Google has strongly pushed back against viral claims that Gmail is using personal emails and attachments to train its Gemini AI. According to a Google spokesperson, Jenny Thomson, who told The Verge that these reports are misleading," said, "We do not use your Gmail content for training our Gemini AI model.” He added that Gmail smart features have existed for years, like spellcheck, predictive text, package tracking, and calendar integration have existed for years and using them does not mean Google has access to your personal emails.

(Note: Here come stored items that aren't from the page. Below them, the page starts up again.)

(* ===== verification/CoinsCache.v ===== *)
(** * [CCoinsViewCache] is a lawful view

    Reads through a cache preserve its invariant and its abstract state and
    return what the abstract state says; writing a child's maps into the
    cache overlays them.  Hence caches stack: a cache over a lawful view is
    a lawful view. *)
From S2P Require Import Prelude Transaction Coins History CoinsView CoinsLaws.
From stdpp Require Import prelude gmap strings list.
#[local] Open Scope Z_scope.

Section CacheLaws.
Context {SpT SaT V : Type} `{!MerkleTree SpT, !MerkleTree SaT, !CCoinsView SpT SaT V}.
Context `{!CCoinsViewReads SpT SaT V}.
Local Abbreviation maps_t := (CacheMaps SpT SaT).
Local Abbreviation cache := (CCoinsViewCache SpT SaT V).
Implicit Types (m b : maps_t) (c : cache) (a : AbsView).

Definition cache_core (c : cache) : Prop :=
  view_inv (base c) /\ batch_ok (maps c) (view_abs (base c)) (view_backed (base c)).
Definition cache_inv (c : cache) : Prop := cache_core c /\ hasModifier c = false.
Definition cache_abs (c : cache) : AbsView := overlay (maps c) (view_abs (base c)).
Definition cache_backed (c : cache) (t : uint256) : Prop := is_Some (cacheCoins (maps c) !! t).

(** Reads keep the modifier flag, so their core invariant suffices. *)
Definition read_ok (c c' : cache) : Prop :=
  cache_core c' /\ cache_abs c' ≡ cache_abs c
  /\ (forall t, cache_backed c t -> cache_backed c' t) /\ hasModifier c' = hasModifier c.

Lemma read_ok_refl c : cache_core c -> read_ok c c.
Proof. by intros Hc. Qed.

Lemma read_ok_trans c1 c2 c3 : read_ok c1 c2 -> read_ok c2 c3 -> read_ok c1 c3.
Proof.
  intros (? & ? & ? & ?) (? & E & ? & ?). split; [done|]. split; [by etrans; [apply E|]|]. split; [by auto|congruence].
Qed.

Lemma read_ok_stable c c' :
  cache_inv c -> read_ok c c' -> stable cache_inv cache_abs cache_backed c c'.
Proof. intros [? ?] (? & ? & ? & ?). split; [split; [done|congruence]|done]. Qed.

(** A read of the base. *)
Lemma read_ok_set_base c v' :
  cache_core c -> stable view_inv view_abs view_backed (base c) v' -> read_ok c (set_base v' c).
Proof.
  intros [Hv Hb] (Hv' & Ha & HB). split_and!; [split|..]; simpl; try done.
  - eapply batch_ok_mono; eauto.
  - eapply overlay_mono; eauto.
Qed.

(** A change of the maps that stays consistent and shows the same state. *)
Lemma read_ok_upd c f :
  cache_core c ->
  batch_ok (f (maps c)) (view_abs (base c)) (view_backed (base c)) ->
  overlay (f (maps c)) (view_abs (base c)) ≡ overlay (maps c) (view_abs (base c)) ->
  (forall t, is_Some (cacheCoins (maps c) !! t) -> is_Some (cacheCoins (f (maps c)) !! t)) ->
  read_ok c (upd f c).
Proof. intros [Hv Hb] Hf He Hk. split_and!; [split|..]; done. Qed.

(** ** Adding clean entries *)

(** The nullifier maps are untouched. *)
Ltac null_same Hn := intros []; [apply (Hn SPROUT)|apply (Hn SAPLING)].

Lemma insert_coins_clean m a B t coins :
  batch_ok m a B -> cacheCoins m !! t = None -> norm (Some coins) = a_coins a t ->
  (CCoins_IsPruned coins = false -> B t) ->
  let m' := set_coins (<[t := mkCoinsEntry coins false (CCoins_IsPruned coins)]> (cacheCoins m)) m in
  batch_ok m' a B /\ overlay m' a ≡ overlay m a.
Proof.
  intros [Hc Hn Hs Hz Hh] Ht Ho HB m'. split.
  - split; [|null_same Hn|done..]. intros t' e. simpl.
    destruct (decide (t = t')) as [<-|Hne].
    + rewrite lookup_insert_eq. intros [= <-]. simpl. split_and!; [done| |done].
      intros Hp. rewrite <- Ho. by apply norm_pruned.
    + rewrite lookup_insert_ne by done. apply Hc.
  - split; try done. intros t'. simpl. destruct (decide (t = t')) as [<-|Hne].
    + rewrite lookup_insert_eq, Ht. done.
    + by rewrite lookup_insert_ne.
Qed.

Lemma insert_null_clean m a B ty nf :
  batch_ok m a B -> get_nullifiers ty m !! nf = None ->
  let m' := set_nullifiers ty (<[nf := mkNullEntry (a_null a ty nf) false]> (get_nullifiers ty m)) m in
  batch_ok m' a B /\ overlay m' a ≡ overlay m a.
Proof.
  intros [Hc Hn Hs Hz Hh] Ht m'. subst m'. split.
  - split; try done. intros ty' nf' e.
    destruct ty, ty'; simpl; try (apply (Hn SPROUT)); try (apply (Hn SAPLING));
      (destruct (decide (nf = nf')) as [<-|Hne];
       [rewrite lookup_insert_eq; by intros [= <-]|rewrite lookup_insert_ne by done]).
    + apply (Hn SPROUT).
    + apply (Hn SAPLING).
  - split; try done. intros ty' nf'.
    destruct ty, ty'; simpl in *; try done;
      (destruct (decide (nf = nf')) as [<-|Hne];
       [rewrite lookup_insert_eq, Ht; done|by rewrite lookup_insert_ne by done]).
Qed.

Lemma insert_sprout_clean m a B rt tree :
  batch_ok m a B -> cacheSproutAnchors m !! rt = None -> tree_root tree = rt ->
  a_anchor a SPROUT rt = true ->
  let m' := set_sproutAnchors (<[rt := mkAnchorEntry true tree false]> (cacheSproutAnchors m)) m in
  batch_ok m' a B /\ overlay m' a ≡ overlay m a.
Proof.
  intros [Hc Hn Hs Hz Hh] Ht Hr Ha m'. split.
  - split; [done|null_same Hn| |done..]. intros rt' e. simpl.
    destruct (decide (rt = rt')) as [<-|Hne].
    + rewrite lookup_insert_eq. by intros [= <-].
    + rewrite lookup_insert_ne by done. apply Hs.
  - split; try done. intros [] rt'; [|done]. simpl. destruct (decide (rt = rt')) as [<-|Hne].
    + by rewrite lookup_insert_eq, Ht.
    + by rewrite lookup_insert_ne.
Qed.

Lemma insert_sapling_clean m a B rt tree :
  batch_ok m a B -> cacheSaplingAnchors m !! rt = None -> tree_root tree = rt ->
  a_anchor a SAPLING rt = true ->
  let m' := set_saplingAnchors (<[rt := mkAnchorEntry true tree false]> (cacheSaplingAnchors m)) m in
  batch_ok m' a B /\ overlay m' a ≡ overlay m a.
Proof.
  intros [Hc Hn Hs Hz Hh] Ht Hr Ha m'. split.
  - split; [done|null_same Hn|done| |done]. intros rt' e. simpl.
    destruct (decide (rt = rt')) as [<-|Hne].
    + rewrite lookup_insert_eq. by intros [= <-].
    + rewrite lookup_insert_ne by done. apply Hz.
  - split; try done. intros [] rt'; [done|]. simpl. destruct (decide (rt = rt')) as [<-|Hne].
    + by rewrite lookup_insert_eq, Ht.
    + by rewrite lookup_insert_ne.
Qed.

Lemma insert_hist_clean m a B e :
  batch_ok m a B -> historyCacheMap m !! e = None -> 0 <= a_hlen a e < 2 ^ 63 ->
  let hc := HistoryCache_new (a_hlen a e) (a_hroot a e) e in
  let m' := set_history (<[e := hc]> (historyCacheMap m)) m in
  batch_ok m' a B /\ overlay m' a ≡ overlay m a.
Proof.
  intros [Hc Hn Hs Hz Hh] Ht Hl hc m'. split.
  - split; [done|null_same Hn|done..|]. intros e' hc'. simpl.
    destruct (decide (e = e')) as [<-|Hne].
    + rewrite lookup_insert_eq. intros [= <-]. by apply hist_ok_new.
    + rewrite lookup_insert_ne by done. apply Hh.
  - split; try done; simpl.
    + intros e'. destruct (decide (e = e')) as [<-|Hne];
        [by rewrite lookup_insert_eq, Ht|by rewrite lookup_insert_ne].
    + intros e'. destruct (decide (e = e')) as [<-|Hne];
        [by rewrite lookup_insert_eq, Ht|by rewrite lookup_insert_ne].
    + intros e' i. destruct (decide (e = e')) as [<-|Hne];
        [rewrite lookup_insert_eq, Ht|by rewrite lookup_insert_ne].
      simpl. unfold hist_at. simpl. intros Hi. by rewrite (proj2 (Z.leb_gt _ _)) by lia.
Qed.

Lemma set_best_clean m a B :
  batch_ok m a B -> uint256_IsNull (hashBlock m) = true ->
  batch_ok (set_hashBlock (a_best a) m) a B /\ overlay (set_hashBlock (a_best a) m) a ≡ overlay m a.
Proof.
  intros [Hc Hn Hs Hz Hh] Hb. split.
  - split; [exact Hc|null_same Hn|exact Hs|exact Hz|exact Hh].
  - split; try done. simpl. rewrite Hb. by destruct (uint256_IsNull (a_best a)).
Qed.

Lemma set_bestAnchor_clean m a B ty :
  batch_ok m a B -> uint256_IsNull (get_hashAnchor ty m) = true ->
  batch_ok (set_hashAnchor ty (a_bestAnchor a ty) m) a B
  /\ overlay (set_hashAnchor ty (a_bestAnchor a ty) m) a ≡ overlay m a.
Proof.
  intros [Hc Hn Hs Hz Hh] Hb. split.
  - split; [exact Hc|null_same Hn|exact Hs|exact Hz|exact Hh].
  - split; try done. intros ty'. destruct ty, ty'; simpl in *; try done;
      rewrite Hb; by case_match.
Qed.

(** ** Reads *)

Lemma FetchCoins_ok t c :
  cache_core c ->
  read_ok c (FetchCoins t c).2
  /\ norm (FetchCoins t c).1 = a_coins (cache_abs c) t
  /\ (norm (FetchCoins t c).1 <> None -> cache_backed (FetchCoins t c).2 t).
Proof.
  intros Hc. unfold FetchCoins, cache_abs. simpl.
  destruct (cacheCoins (maps c) !! t) as [e|] eqn:Et; simpl.
  { split_and!; [by apply read_ok_refl|done|]. intros _. unfold cache_backed. rewrite Et. eauto. }
  destruct (GetCoins_law t (base c) (proj1 Hc)) as (Hst & Ho & HB).
  destruct (GetCoins t (base c)) as [o v'] eqn:Eg. simpl in *.
  pose proof (read_ok_set_base c v' Hc Hst) as Hr. pose proof Hr as (Hc' & _).
  destruct o as [tmp|]; simpl; [|split_and!; [done|by rewrite <- Ho|done]].
  split_and!; [|done|].
  - eapply read_ok_trans; [exact Hr|].
    destruct Hst as (_ & Ha & _).
    destruct (insert_coins_clean (maps c) (view_abs v') (view_backed v') t tmp) as [H1 H2];
      [apply Hc'|done|by rewrite (eqv_coins _ _ Ha)|intros Hp; apply HB; simpl; by rewrite Hp|].
    apply read_ok_upd; [done|done|done|]. intros t' [e He]. simpl in *.
    rewrite lookup_insert_ne by congruence. eauto.
  - intros _. unfold cache_backed. simpl. rewrite lookup_insert_eq. eauto.
Qed.

Lemma GetNullifier_ok nf ty c :
  cache_core c ->
  read_ok c (Cache_GetNullifier nf ty c).2
  /\ (Cache_GetNullifier nf ty c).1 = a_null (cache_abs c) ty nf.
Proof.
  intros Hc. unfold Cache_GetNullifier, cache_abs. simpl.
  destruct (get_nullifiers ty (maps c) !! nf) as [e|] eqn:Et; simpl.
  { split; [by apply read_ok_refl|done]. }
  destruct (GetNullifier_law nf ty (base c) (proj1 Hc)) as (Hst & Ho).
  destruct (GetNullifier nf ty (base c)) as [o v'] eqn:Eg. simpl in *. subst o.
  pose proof (read_ok_set_base c v' Hc Hst) as Hr. pose proof Hr as (Hc' & _).
  split; [|done]. eapply read_ok_trans; [exact Hr|]. destruct Hst as (_ & Ha & _).
  destruct (insert_null_clean (maps c) (view_abs v') (view_backed v') ty nf) as [H1 H2];
    [apply Hc'|done|].
  rewrite (eqv_null _ _ Ha) in H1, H2. by apply read_ok_upd.
Qed.

Lemma GetSproutAnchorAt_ok rt c :
  cache_core c ->
  read_ok c (Cache_GetSproutAnchorAt rt c).2
  /\ match (Cache_GetSproutAnchorAt rt c).1 with
     | Some tree => tree_root tree = rt /\ a_anchor (cache_abs c) SPROUT rt = true
     | None => a_anchor (cache_abs c) SPROUT rt = false
     end.
Proof.
  intros Hc. unfold Cache_GetSproutAnchorAt, anchor_at, cache_abs. simpl.
  destruct (cacheSproutAnchors (maps c) !! rt) as [e|] eqn:Et; simpl.
  { split; [by apply read_ok_refl|].
    destruct (bo_sprout _ _ _ (proj2 Hc) rt e Et) as (? & ? & ?). by destruct (ae_entered e). }
  destruct (GetSproutAnchorAt_law rt (base c) (proj1 Hc)) as (Hst & Ho).
  destruct (GetSproutAnchorAt rt (base c)) as [o v'] eqn:Eg. simpl in *.
  pose proof (read_ok_set_base c v' Hc Hst) as Hr. pose proof Hr as (Hc' & _).
  destruct o as [tree|]; simpl; [|done].
  split; [|done]. eapply read_ok_trans; [exact Hr|]. destruct Hst as (_ & Ha & _). destruct Ho.
  destruct (insert_sprout_clean (maps c) (view_abs v') (view_backed v') rt tree) as [H1 H2];
    [apply Hc'|done|done|by rewrite (eqv_anchor _ _ Ha)|]. by apply read_ok_upd.
Qed.

Lemma GetSaplingAnchorAt_ok rt c :
  cache_core c ->
  read_ok c (Cache_GetSaplingAnchorAt rt c).2
  /\ match (Cache_GetSaplingAnchorAt rt c).1 with
     | Some tree => tree_root tree = rt /\ a_anchor (cache_abs c) SAPLING rt = true
     | None => a_anchor (cache_abs c) SAPLING rt = false
     end.
Proof.
  intros Hc. unfold Cache_GetSaplingAnchorAt, anchor_at, cache_abs. simpl.
  destruct (cacheSaplingAnchors (maps c) !! rt) as [e|] eqn:Et; simpl.
  { split; [by apply read_ok_refl|].
    destruct (bo_sapling _ _ _ (proj2 Hc) rt e Et) as (? & ? & ?). by destruct (ae_entered e). }
  destruct (GetSaplingAnchorAt_law rt (base c) (proj1 Hc)) as (Hst & Ho).
  destruct (GetSaplingAnchorAt rt (base c)) as [o v'] eqn:Eg. simpl in *.
  pose proof (read_ok_set_base c v' Hc Hst) as Hr. pose proof Hr as (Hc' & _).
  destruct o as [tree|]; simpl; [|done].
  split; [|done]. eapply read_ok_trans; [exact Hr|]. destruct Hst as (_ & Ha & _). destruct Ho.
  destruct (insert_sapling_clean (maps c) (view_abs v') (view_backed v') rt tree) as [H1 H2];
    [apply Hc'|done|done|by rewrite (eqv_anchor _ _ Ha)|]. by apply read_ok_upd.
Qed.

Lemma GetBestBlock_ok c :
  cache_core c ->
  read_ok c (Cache_GetBestBlock c).2 /\ (Cache_GetBestBlock c).1 = a_best (cache_abs c).
Proof.
  intros Hc. unfold Cache_GetBestBlock, cache_abs. simpl.
  destruct (uint256_IsNull (hashBlock (maps c))) eqn:En; simpl; [|split; [by apply read_ok_refl|done]].
  destruct (GetBestBlock_law (base c) (proj1 Hc)) as (Hst & Ho).
  destruct (GetBestBlock (base c)) as [h v'] eqn:Eg. simpl in *. subst h.
  pose proof (read_ok_set_base c v' Hc Hst) as Hr. pose proof Hr as (Hc' & _).
  split; [|done]. eapply read_ok_trans; [exact Hr|]. destruct Hst as (_ & Ha & _).
  destruct (set_best_clean (maps c) (view_abs v') (view_backed v')) as [H1 H2]; [apply Hc'|done|].
  rewrite (eqv_best _ _ Ha) in H1, H2. by apply read_ok_upd.
Qed.

Lemma GetBestAnchor_ok ty c :
  cache_core c ->
  read_ok c (Cache_GetBestAnchor ty c).2 /\ (Cache_GetBestAnchor ty c).1 = a_bestAnchor (cache_abs c) ty.
Proof.
  intros Hc. unfold Cache_GetBestAnchor, cache_abs. simpl.
  destruct (uint256_IsNull (get_hashAnchor ty (maps c))) eqn:En; simpl;
    [|split; [by apply read_ok_refl|done]].
  destruct (GetBestAnchor_law ty (base c) (proj1 Hc)) as (Hst & Ho).
  destruct (GetBestAnchor ty (base c)) as [h v'] eqn:Eg. simpl in *. subst h.
  pose proof (read_ok_set_base c v' Hc Hst) as Hr. pose proof Hr as (Hc' & _).
  split; [|done]. eapply read_ok_trans; [exact Hr|]. destruct Hst as (_ & Ha & _).
  destruct (set_bestAnchor_clean (maps c) (view_abs v') (view_backed v') ty) as [H1 H2];
    [apply Hc'|done|].
  rewrite (eqv_bestAnchor _ _ Ha) in H1, H2. by apply read_ok_upd.
Qed.
Lemma undo_roundtrip c n o old : 0 <= n < 2 ^ 32 - 1 -> coin_wf c -> unspent c (Z.to_nat n) = Some o ->
  norm (Some old) = norm (Some (spent c (Z.to_nat n))) ->
  undo_body (undo_of c (Z.to_nat n) o) n old = Ok (true, c).
Proof.
  intros Hn Hwf Hu Hold. destruct (spent_split c _ o Hwf Hu) as [Hs _].
  destruct (unspent_inv _ _ _ Hu) as [Ho Hnull]. pose proof (lookup_lt_Some _ _ _ Ho) as Hlt.
  destruct Hwf as (Hc & Hcan & Hh). unfold undo_body, undo_of.
  assert (Enorm : vout (spent c (Z.to_nat n)) = [] \/ CCoins_IsPruned (spent c (Z.to_nat n)) = false).
  { destruct (CCoins_IsPruned (spent c (Z.to_nat n))) eqn:E; [left|by right].
    unfold spent in *. rewrite IsPruned_Cleanup in E. by apply IsPruned_Cleanup_nil. }
  assert (Efin : <[Z.to_nat n := o]> (resize_vout (S (Z.to_nat n)) (vout (spent c (Z.to_nat n)))) = vout c).
  { rewrite <- Hs, list_insert_insert_eq. by apply list_insert_id. }
  assert (Hln : (Z.to_nat n < length (resize_vout (S (Z.to_nat n)) (vout (spent c (Z.to_nat n)))))%nat)
    by (unfold resize_vout; rewrite length_app, length_replicate; lia).
  assert (Hres : forall l : list CTxOut,
    (if Z.of_nat (length l) <? u32 (n + 1) then resize_vout (Z.to_nat (u32 (n + 1))) l else l)
    = resize_vout (S (Z.to_nat n)) l).
  { intros l. rewrite u32_small by (unfold is_u32; lia). replace (Z.to_nat (n + 1)) with (S (Z.to_nat n)) by lia.
    destruct (Z.ltb_spec (Z.of_nat (length l)) (n + 1)); [done|]. unfold resize_vout.
    replace (S (Z.to_nat n) - length l)%nat with 0%nat by lia. simpl. by rewrite app_nil_r. }
  case_bool_decide as Ev; cbn [undo_nHeight undo_fCoinBase undo_nVersion undo_txout].
  - rewrite (u32_small (nHeight c)) by (unfold is_u32; lia).
    rewrite (proj2 (Z.eqb_neq _ _)) by lia. cbn [negb vout]. rewrite Hres. rewrite Ev in *.
    unfold index_or_abort. destruct (lookup_lt_is_Some_2 _ _ Hln) as [x ->]. mstep.
    assert (Hpr : CCoins_IsPruned old = true).
    { unfold norm in Hold. destruct (CCoins_IsPruned old); [done|].
      unfold CCoins_IsPruned in Hold. rewrite Ev in Hold. done. }
    rewrite Hpr, i32_small by (unfold is_i32; lia).
    assert (Hav : CCoins_IsAvailable (mkCCoins (fCoinBase c) [] (nHeight c) (nVersion c)) (Z.to_nat n) = false)
      by (unfold CCoins_IsAvailable; cbn [vout]; by rewrite lookup_nil).
    rewrite Hav, Efin. by destruct c.
  - destruct Enorm as [|Hnp]; [done|].
    assert (old = spent c (Z.to_nat n)) as ->.
    { unfold norm in Hold. rewrite Hnp in Hold. destruct (CCoins_IsPruned old); congruence. }
    change (0 =? 0) with true. cbn [negb]. rewrite Hres, Hnp. cbn [negb andb].
    unfold index_or_abort. destruct (lookup_lt_is_Some_2 _ _ Hln) as [x ->]. mstep.
    assert (Hav : CCoins_IsAvailable (spent c (Z.to_nat n)) (Z.to_nat n) = false).
    { rewrite IsAvailable_unspent. unfold spent. rewrite unspent_Cleanup, unspent_insert_null.
      by rewrite decide_True. }
    rewrite Hav, Efin. unfold spent, CCoins_Cleanup. by destruct c.
Qed.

Google smart feature vs AI training
The confusion has arisen since a report by the platform Malwarebytes, which published a finding claiming that Google was analysing private emails and attachments to improve AI tools like Smart Compose and Smart Reply. In January, Google introduced a toggle option for Workspace smart features and another for products like Maps and Wallets. Since there are two separate toggles for smart features users, they may mistakenly opt in one and not realise. The possibility that there is a risk that settings may be misunderstood or re-enabled is a huge red flag. Google claims smart features do analyse content locally or in a limited way to “personalise your experience across Workspace”, but this is not similar to feeding your correspondence to Gemini. This explanation, however, did not address all issues. On November 11, a class action lawsuit was filed against Google, alleging that it is tracking consumers' communications without consent after it secretly turned on’ Gemini AI for all users.